• Problem: Scan the listing below for the string "simpl" and copy each line where it turns up.

******************************

(* ===== verification/ManagerAcquire.v ===== *)
(** * acquire

    The whole of [acquire], phase by phase: fold in finished migrations, match
    and pin, make room, then either back out or fill the table. *)

From S2P Require Import Prelude Types Tier BlockPool PoolInv PoolOps PoolMigrate PoolAsync PoolWorker PoolHands BlockStore.
From S2P Require Import RadixTree RadixInv RadixSplit RadixWalk RadixInsert RadixLru RadixEvict RadixDemote RadixPins RadixState RadixPath RadixOps.
From S2P Require Import CacheManager ManagerInv ManagerPhases ManagerEvict ManagerFill ManagerPin.

Local Open Scope nat_scope.

(** ** The number of blocks a request needs *)

Lemma need_blocks_ceil bt (q : list TokenId) :
  bt ≠ 0%N → (size_of q + bt < two64)%N →
  need_blocks bt q = (length q + N.to_nat bt - 1) / N.to_nat bt.
Proof.
  intros Hbt Hlt. unfold need_blocks. rewrite (u64_small (size_of q + bt)) by done.
  assert (sub64 (size_of q + bt) 1 = (size_of q + bt - 1)%N) as ->.
  { unfold sub64, u64, two64 in *. rewrite (N.mod_small 1) by done.
    replace (size_of q + bt + 18446744073709551616 - 1)%N
      with (size_of q + bt - 1 + 1 * 18446744073709551616)%N by lia.
    rewrite N.Div0.mod_add. apply N.mod_small. lia. }
  rewrite N2Nat.inj_div. f_equal. unfold size_of. lia.
Qed.

Lemma div_le_ceil n bt : 0 < bt → n / bt ≤ (n + bt - 1) / bt.
Proof. intros. apply Nat.Div0.div_le_mono. lia. Qed.

Lemma sub_size_le a b : b ≤ a → (N.of_nat a < two64)%N → sub_size a b = a - b.
Proof.
  intros Hle Ha. unfold sub_size, sub64, u64, two64 in *. rewrite (N.mod_small (N.of_nat b)) by lia.
  replace (N.of_nat a + 18446744073709551616 - N.of_nat b)%N
    with (N.of_nat a - N.of_nat b + 1 * 18446744073709551616)%N by lia.
  rewrite N.Div0.mod_add, N.mod_small by lia. lia.
Qed.

Lemma need_blocks_bounds bt (q : list TokenId) k :
  0 < k → N.to_nat bt = k → (size_of q + bt < two64)%N →
  need_blocks bt q = (length q + k - 1) / k ∧ length q / k ≤ need_blocks bt q ∧
  (N.of_nat (need_blocks bt q) < two64)%N.
Proof.
  intros Hk <- Hlt. rewrite need_blocks_ceil by lia. split_and!; [done|by apply div_le_ceil|].
  assert ((length q + N.to_nat bt - 1) / N.to_nat bt ≤ length q + N.to_nat bt - 1)
    by (apply Nat.Div0.div_le_upper_bound; nia).
  unfold size_of in Hlt. lia.
Qed.

Lemma add_size_small a b : (N.of_nat (a + b) < two64)%N → add_size a b = a + b.
Proof. intros Hlt. unfold add_size. rewrite u64_small; lia. Qed.

Section acquire.
Context {T : Type} `{TierLaws T} `{Iter : IterOrder} (hw : N).
Implicit Types (p : BlockPool T) (t : RadixTree) (live : list handle) (s : CacheManager (T := T)).

(** What holds of a manager between two calls, with the handles [live] out. *)
Record manager_ok s live : Prop := {
  mo_ledger : ledger (pool_ s) (tree_ s) live;
  mo_resident : residents (pool_ s) live;
  mo_sync : async_promotion (options_ s) = false → no_promo (pool_ s);
  mo_bt : N.to_nat (block_tokens (mgr_cfg_ s)) = block_tokens_ (tree_ s);
}.

(** ** What survives a call *)

(** The blocks live after were live before and read the same. *)
Definition survives p p' : Prop :=
  ∀ id, is_Some (view p' id) → is_Some (view p id) ∧ block_contents p' id = block_contents p id.

#[export] Instance survives_preorder : PreOrder survives.
Proof.
  split; [by intros p id Hid|]. intros p q r A B id Hid. destruct (B id Hid) as [Hq E].
  destruct (A id Hq) as [Hp E']. split; congruence.
Qed.

Lemma steady_survives p p' : steady p p' → survives p p'.
Proof.
  intros Sd id Hid. apply (sd_live _ _ _ Sd) in Hid. split; [done|]. by apply (sd_contents _ _ Sd).
Qed.

Lemma forgets_survives p p' : forgets p p' → survives p p'.
Proof. intros F id Hid. destruct (F id Hid) as [E1 E2]. by rewrite <-E1. Qed.

(** What the tree and the other handles hold after the call reads as before. *)
Definition kept s s' live : Prop :=
  ∀ id, id ∈ all_blocks (tree_ s') ++ held live →
    is_Some (view (pool_ s) id) ∧ block_contents (pool_ s') id = block_contents (pool_ s) id.

(** The cache lost entries at most. *)
Definition only_forgets t t' : Prop := ∀ cs, find t' cs = find t cs ∨ find t' cs = None.

(** A request in progress: what the phases so far have left as it was. *)
Record frame s s' live : Prop := {
  fr_cfg : mgr_cfg_ s' = mgr_cfg_ s;
  fr_options : options_ s' = options_ s;
  fr_stats : request_stats (stats_ s') = request_stats (stats_ s);
  fr_bt : block_tokens_ (tree_ s') = block_tokens_ (tree_ s);
  fr_residents : residents (pool_ s) live → residents (pool_ s') live;
  fr_survives : survives (pool_ s) (pool_ s');
  fr_find : only_forgets (tree_ s) (tree_ s');
  fr_promo : no_promo (pool_ s) → no_promo (pool_ s');
}.

Lemma frame_refl s live : frame s s live.
Proof. constructor; try done. by left. Qed.

Lemma frame_trans a b c live : frame a b live → frame b c live → frame a c live.
Proof.
  intros [A1 A2 A3 A4 A5 A6 A7 A9] [B1 B2 B3 B4 B5 B6 B7 B9]. constructor; try congruence; auto.
  - by etrans.
  - intros cs. destruct (B7 cs) as [->|]; auto.
Qed.

Lemma frame_steady s s' live :
  same_front s s' → steady (pool_ s) (pool_ s') →
  (residents (pool_ s) live → residents (pool_ s') live) →
  (no_promo (pool_ s) → no_promo (pool_ s')) → frame s s' live.
Proof.
  intros [F1 F2 F3 F4] Sd Hr Hp. constructor; try done; rewrite ?F3; try done.
  - by apply steady_survives.
  - by left.
Qed.

Lemma frame_spilled s s' live :
  ledger (pool_ s) (tree_ s) live → spilled s s' → frame s s' live.
Proof.
  intros L Sp. apply frame_steady; [apply Sp..| |apply Sp]. by apply spilled_residents.
Qed.

Lemma frame_evicted s s' live live' :
  evicted_to s s' live' → (∀ h, h ∈ live → h ∈ live') → frame s s' live.
Proof.
  intros E Hin. pose proof E as [E1 E2 E3 E4 E5 E6 E7 E8 E9]. constructor; try done.
  - apply residents_ext. intros h id Hh Hid. eapply evicted_to_table; [done|by apply Hin|done].
  - by apply forgets_survives.
  - apply no_promo_sub. intros id Hid. by apply E7.
Qed.

Lemma frame_relocked s s' live : relocked s s' → frame s s' live.
Proof.
  intros [R1 R2 R3 R4 R5 R6 R7 R8]. constructor; rewrite ?R3, ?R4; try done.
  - apply R5.
  - intros cs. left. by apply find_struct.
Qed.

(** ** Folding in finished migrations *)

Lemma wp_fold_in s live :
  ledger (pool_ s) (tree_ s) live →
  wp (pool_op drain_migrations) (λ _ s', same_front s s' ∧ frame s s' live ∧
    ledger (pool_ s') (tree_ s') live) s.
Proof.
  intros L. apply wp_pool_op. eapply wp_mono; [apply drain_steady, L|].
  intros [] p' [Sd Hd].
  split_and!; [apply same_front_cache| |by eapply ledger_steady].
  apply frame_steady; [apply same_front_cache|done| |by apply landed_no_promo].
  intros R h id Hh Hid. eapply landed_resident; [apply Hd|by eapply R].
Qed.

(** ** Matching *)

Record matching s q live m s' : Prop := {
  ma_frame : frame s s' live;
  ma_pool : pool_ s' = pool_ s;
  ma_ledger : ledger (pool_ s') (tree_ s') live;
  ma_blocks : mr_blocks m = cached (tree_ s) (chunks (block_tokens_ (tree_ s)) q);
  ma_len : length (mr_blocks m) ≤ length q / block_tokens_ (tree_ s);
  ma_tokens : mr_num_tokens m = length (mr_blocks m) * block_tokens_ (tree_ s);
  ma_handle : handle_ok (tree_ s') (q, matched m);
  ma_clock : (clock_ (tree_ s') <= clock_ (tree_ s) + N.of_nat (length q))%N;
}.

Lemma wp_matching q s live :
  ledger (pool_ s) (tree_ s) live → (clock_ (tree_ s) + N.of_nat (length q) < two64)%N →
  wp (on_cache (match_prefix q)) (matching s q live) s.
Proof.
  intros L Hc. pose proof (rx_inv _ _ _ (lg_tree _ _ _ L)) as I.
  apply wp_on_cache. eapply wp_mono; [by apply match_prefix_spec|].
  intros m [p' u] (u' & k & [= -> <-] & W & Hk & Hb & Hn & _ & Hnode). cbn [fst snd].
  pose proof (match_touches _ q m k Hb Hk) as Hk'.
  destruct (walks_state k _ u W) as (Ecl & Eb & _); [lia|].
  destruct (walks_inv k _ u I W) as (_ & Ebt & _ & _).
  assert (length (mr_blocks m) ≤ length q / block_tokens_ (tree_ s)) as Hlen.
  { rewrite Hb, <-length_chunks. apply follow_length. }
  assert (ledger (pool_ s) u live) as L'.
  { eapply ledger_tree; [exact L| |done|done|intros; by eapply walks_path].
    eapply walks_ok; [done|lia|apply L]. }
  constructor; try done; simpl.
  - constructor; try done. intros cs. left. by eapply walks_find.
  - constructor; simpl; try done.
    + by left.
    + by rewrite Ebt.
    + rewrite Hn. etrans; [by apply Nat.mul_le_mono_r|]. rewrite Nat.mul_comm. apply Nat.Div0.mul_div_le.
    + rewrite firstn_all. destruct (mr_node m); [|by rewrite Hnode].
      destruct Hnode as (_ & ls & Hls & E1 & E2). eauto.
  - lia.
Qed.

(** ** Making room *)

Record roomy s q m live n s' : Prop := {
  ro_frame : frame s s' live;
  ro_ledger : ledger (pool_ s') (tree_ s') ((q, matched m) :: live);
  ro_clock : clock_ (tree_ s') = clock_ (tree_ s);
  ro_blocks id : id ∈ mr_blocks m → ∃ v, view (pool_ s') id = Some v ∧ stay v = v;
  ro_few : n ≤ length (mr_blocks m);
  ro_needs : n = length (filter (needs (pool_ s')) (mr_blocks m));
}.

Lemma residents_stay p p' bs live : views_stay p p' bs → residents p live → residents p' live.
Proof.
  intros V R h id Hh Hid. destruct (R h id Hh Hid) as (v & Hv & Ha). exists v. split; [|done].
  rewrite V, Hv. case_decide; [|done]. simpl. by rewrite stay_at_hand.
Qed.

Lemma stay_no_promo p p' bs : views_stay p p' bs → no_promo p → no_promo p'.
Proof.
  intros V N id v. rewrite V. case_decide; [|apply N]. destruct (view p id) as [w|] eqn:Hw; [|done].
  intros [= <-]. pose proof (N id w Hw) as Ht. unfold stay. destruct (bv_target w) as [d|] eqn:Hd; [|by rewrite Hd].
  by destruct (N.eqb_spec d 0) as [->|].
Qed.

Lemma needs_ext p p' (bs : list BlockId) :
  (∀ id, id ∈ bs → view p' id = view p id) → filter (needs p') bs = filter (needs p) bs.
Proof.
  induction bs as [|id bs IH]; intros E; [done|]. rewrite !filter_cons, IH by (intros; apply E; by right).
  assert (needs p' id ↔ needs p id) as Hn by (unfold needs; rewrite E by (by left); done).
  by rewrite (decide_ext _ _ _ _ Hn).
Qed.

Lemma wp_make_room {A} q m live fresh s (K : nat → M (CacheManager (T := T)) A) Q :
  ledger (pool_ s) (tree_ s) ((q, matched m) :: live) →
  (N.of_nat (fresh + length (mr_blocks m)) < two64)%N →
  (∀ n s', roomy s q m live n s' →
     (num_free (pool_ s') < fresh + n → ∀ l k, ¬ loose_leaf (tree_ s') l k) → wp (K n) Q s') →
  wp (cancel_departures (mr_blocks m) ;; n ← count_promotions (mr_blocks m) 0;
      demote_for (add_size fresh n) ;; evict_for (add_size fresh n) ;; K n) Q s.
Proof.
  intros L Hfit HK. set (live' := (q, matched m) :: live) in *.
  assert (∀ id, id ∈ mr_blocks m → is_Some (view (pool_ s) id)) as Hlive
    by (intros id Hid; apply (handle_live _ _ _ (q, matched m) _ L); [by left|done]).
  apply wp_bind. eapply wp_mono; [apply wp_cancel_departures; [apply L|done]|].
  intros [] s2 (F2 & Sd2 & _ & V2). pose proof (ledger_steady _ _ _ _ L Sd2) as L2.
  rewrite <-(sf_tree _ _ F2) in L2.
  assert (∀ id, id ∈ mr_blocks m → ∃ v, view (pool_ s2) id = Some v ∧ stay v = v) as Hb2.
  { intros id Hid. destruct (Hlive id Hid) as [v Hv]. exists (stay v). rewrite stay_idem. split; [|done].
    by rewrite V2, decide_True, Hv. }
  assert (frame s s2 live) as Fr2.
  { apply frame_steady; [done..|by eapply residents_stay|by eapply stay_no_promo]. }
  wp_step. apply wp_count_promotions; [apply L2|intros id (v & Hv & _)%Hb2; by eexists|]. simpl.
  set (n := length (filter (needs (pool_ s2)) (mr_blocks m))).
  rewrite add_size_small by (pose proof (length_filter (needs (pool_ s2)) (mr_blocks m)); lia).
  wp_step. eapply wp_mono; [apply wp_demote_for; apply L2 || apply (lg_tree _ _ _ L2)|].
  intros [] s3 Sp. pose proof (spilled_ledger _ _ _ L2 Sp) as L3.
  wp_step. eapply wp_mono; [by apply wp_evict_for|]. intros [] s4 [E Hleft].
  apply HK; [|done].
  assert (∀ id, id ∈ mr_blocks m → view (pool_ s4) id = view (pool_ s2) id) as Hsame.
  { intros id Hid. rewrite (evicted_to_table _ _ _ (q, matched m) _ E); [|by left|done].
    by apply (spilled_table _ _ _ (q, matched m) _ L2 Sp); [left|]. }
  constructor.
  - eapply frame_trans; [done|]. eapply frame_trans; [|eapply frame_evicted; [exact E|by right]].
    pose proof (frame_spilled _ _ _ L2 Sp) as []. constructor; try done.
    apply residents_ext. intros h id Hh Hid. eapply spilled_table; [exact L2|done|by right|done].
  - apply E.
  - rewrite (et_clock _ _ _ E). destruct Sp as ([_ _ -> _] & _). by rewrite (sf_tree _ _ F2).
  - intros id Hid. rewrite Hsame by done. by apply Hb2.
  - apply length_filter.
  - unfold n. by rewrite (needs_ext (pool_ s2) (pool_ s4)).
Qed.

******************************

• Response area:
  constructor; try done; simpl.
  - constructor; simpl; try done.
  rewrite V, Hv. case_decide; [|done]. simpl. by rewrite stay_at_hand.
  wp_step. apply wp_count_promotions; [apply L2|intros id (v & Hv & _)%Hb2; by eexists|]. simpl.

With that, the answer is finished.